Glossary of Terms
To download a French version of the Glossary of Terms click here.
Carbon Sequestration: a process that removes carbon from the atmosphere and stores it in the natural environment.
Ecological Goods and Services (EG&S): the positive conservation benefits that come from healthy ecosystems, including clean water and air, and enhanced biodiversity. EG&S include market goods produced from ecosystems (commodities, food and fiber), improved wildlife habitat, benefits from ecosystem processes, including water purification or carbon storage and other values such as improving recreational opportunities. Ecological Goods and Services are sometimes referred to as EG&S.
Fish Habitat "Above the Waterline": riverbank and lake shoreline enhancements that significantly contribute to fish habitat restoration. An example would be establishing bank vegetation to promote bank stability, decrease silt accumulation, reduce the degree to which rocks, boulders, gravel, etc. are embedded in silt and sand (embeddedness) and provide shade, and nutrients and insects for food.
Measures of Success: All project activities should be measurable, whether quantitatively or qualitatively. Activity measures are referred to as Measures of Success or indicators or performance measures. Measures of Success are tracked to determine how well project objectives are being met and relate to outputs.
Municipal Manitoba: any municipality that is continued or formed under The Municipal Act (C.C.S.M. c. M225)
Natural Infrastructure: a strategically planned and managed network of natural attributes, such as forests, grasslands, wetlands, and riparian or other naturalized open spaces that conserve and enhance ecosystem values and functions. These natural attributes provide ecological goods and services and associated benefits to human populations.
Objectives: objectives describe the specific, measurable ways to project will address the conservation issue identified. Objectives should be S.M.A.R.T.- specific, measurable, achievable, relevant and time-bound.
Outputs: result from activities that you carry out and are an indication of project effort. Outputs are measurable and can be: activities that you do, people you are trying to reach, products or services you provide. E.g. in a wetland restoration the outputs are the number of acres of restored wetland, the quantity of nutrients sequestered (phosphorus etc.), the amount of carbon sequestered, wildlife benefits etc.
Outcomes: are the measurable Ecological Goods & Service benefits you wish to achieve or changes or benefits that result from project activities. Outcomes measure how people and the environment are impacted by your project. E.g. in the above example of a wetland restoration the outcomes are the volume of water held back in a runoff event.

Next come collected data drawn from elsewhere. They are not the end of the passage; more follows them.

(** * ELBE remote build control: SOAP client and pbuilder workflow

    A shallow embedding of [elbepack/soapclient.py] (class [ElbeSoapClient])
    and [elbepack/pbuilderaction.py] (the [PBuilderAction] registry and its
    three handlers), together with the properties of the transfer codec,
    the session manager, the status stream and the workflow orchestrator.

    Conventions.
    - Python [int] is [Z]; [bytes] is [list byte]; [str] is [string].
    - A Python function with effects is a state transformer over a
      [world]: the state of the remote service, the local files and the
      trace of observable actions, in program order.
    - Exceptions are values of [exn]; [sys.exit(n)] is [SystemExit n].
    - Every [while True] loop takes a [fuel] argument, the number of
      iterations the model follows; a run that needs more ends in
      [OutOfFuel] and stands for a program that is still running. *)

From Stdlib Require Import ZArith NArith List String Ascii Lia Bool.
From Stdlib Require Import Strings.Byte.
From stdpp Require Import gmap strings list pretty.

(** * Python's [binascii] base64 codec *)

Module Binascii.

Open Scope N_scope.

(** [table_b2a_base64] of CPython's [binascii.c]. *)
Definition table_b2a_base64 : list byte :=
  list_byte_of_string
    "ABCDEFGHIJKLMNOPQRSTUVWXYZabcdefghijklmnopqrstuvwxyz0123456789+/".

Definition BASE64_PAD : byte := x3d.
Definition NEWLINE : byte := x0a.

Definition b2a_char (v : N) : byte := nth (N.to_nat v) table_b2a_base64 x00.

Fixpoint index_of (ch : byte) (tbl : list byte) (i : N) : option N :=
  match tbl with
  | [] => None
  | c :: tbl' => if Byte.eqb ch c then Some i else index_of ch tbl' (N.succ i)
  end.

(** The inverse table; [None] stands for the entries that are not in the
    alphabet. *)
Definition table_a2b_base64 (ch : byte) : option N :=
  index_of ch table_b2a_base64 0.

(** Store into an [unsigned char]. *)
Definition uchar (n : N) : byte :=
  match Byte.of_N (n mod 256) with Some b => b | None => x00 end.

(** The sextets of a group of three input bytes. *)
Definition sextet1 (a : byte) : N := N.shiftr (Byte.to_N a) 2.
Definition sextet2 (a b : byte) : N :=
  N.lor (N.shiftl (N.land (Byte.to_N a) 3) 4) (N.shiftr (Byte.to_N b) 4).
Definition sextet3 (b c : byte) : N :=
  N.lor (N.shiftl (N.land (Byte.to_N b) 15) 2) (N.shiftr (Byte.to_N c) 6).
Definition sextet4 (c : byte) : N := N.land (Byte.to_N c) 63.

(** The body of [b2a_base64]: three bytes give four characters, a rest of
    one or two bytes is padded with [=]. *)
Fixpoint b2a_groups (bin_data : list byte) : list byte :=
  match bin_data with
  | [] => []
  | [a] =>
      [b2a_char (sextet1 a);
       b2a_char (N.shiftl (N.land (Byte.to_N a) 3) 4);
       BASE64_PAD; BASE64_PAD]
  | [a; b] =>
      [b2a_char (sextet1 a); b2a_char (sextet2 a b);
       b2a_char (N.shiftl (N.land (Byte.to_N b) 15) 2);
       BASE64_PAD]
  | a :: b :: c :: rest =>
      b2a_char (sextet1 a) :: b2a_char (sextet2 a b)
        :: b2a_char (sextet3 b c) :: b2a_char (sextet4 c)
        :: b2a_groups rest
  end.

(** [binascii.b2a_base64(data)]: the encoded line with its newline. *)
Definition b2a_base64 (bin_data : list byte) : list byte :=
  b2a_groups bin_data ++ [NEWLINE].

(** [binascii.a2b_base64(data)], not in strict mode: characters outside
    the alphabet are skipped, a complete run of padding ends the input, and
    the input must not end inside a group.  [None] is [binascii.Error]. *)
Fixpoint a2b_loop (ascii_data : list byte) (quad_pos leftchar pads : N)
    (bin_data : list byte) : option (list byte) :=
  match ascii_data with
  | [] => if quad_pos =? 0 then Some bin_data else None
  | this_ch :: rest =>
      if Byte.eqb this_ch BASE64_PAD then
        if 2 <=? quad_pos then
          if 4 <=? quad_pos + (pads + 1) then Some bin_data
          else a2b_loop rest quad_pos leftchar (pads + 1) bin_data
        else a2b_loop rest quad_pos leftchar pads bin_data
      else
        match table_a2b_base64 this_ch with
        | None => a2b_loop rest quad_pos leftchar pads bin_data
        | Some v =>
            if quad_pos =? 0 then a2b_loop rest 1 v 0 bin_data
            else if quad_pos =? 1 then
              a2b_loop rest 2 (N.land v 15) 0
                (bin_data ++ [uchar (N.lor (N.shiftl leftchar 2) (N.shiftr v 4))])
            else if quad_pos =? 2 then
              a2b_loop rest 3 (N.land v 3) 0
                (bin_data ++ [uchar (N.lor (N.shiftl leftchar 4) (N.shiftr v 2))])
            else
              a2b_loop rest 0 0 0
                (bin_data ++ [uchar (N.lor (N.shiftl leftchar 6) v)])
        end
  end.

Definition a2b_base64 (ascii_data : list byte) : option (list byte) :=
  a2b_loop ascii_data 0 0 0 [].

(** [bytes.decode('ascii')] and the conversion of an ASCII [str] argument:
    both fail on a code above 127. *)
Definition is_ascii (b : byte) : bool := Byte.to_N b <? 128.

Primary and Applied Research: research projects, including feasibility studies of new land and water conservation concepts, are not eligible for Trust funding, though these activities may be used for matching fund purposes if the research activity relates to the project proposal.
Riparian Zones: the transition zones that are found along streams, rivers, lake shores and wetlands. These areas support unique wildlife and plant communities. Healthy riparian areas have many important functions in our watersheds (Manitoba Climate and Green Plan).
Stacking: multiple funders (typically unbeknownst to them) fund activities at a combined cost that exceeds accepted market rates and/or the established landowner cost-shares.
- A Trust funded project is approved for incentive payments at a specific rate and later funding from an additional funder is added to increase the incentive payment above the specific rate.
- A Trust funded project is approved with a landowner cost-share, and later funding from an additional funder is added
to substitute landowner cost-share.
Working Landscapes: areas where people and significant economic activities co-exist with natural lands and water. Working Landscapes have a higher immediate risk of loss than areas without significant economic activity. Working Landscapes have generally experienced significant loss of natural areas already and the future risk of loss remains significant.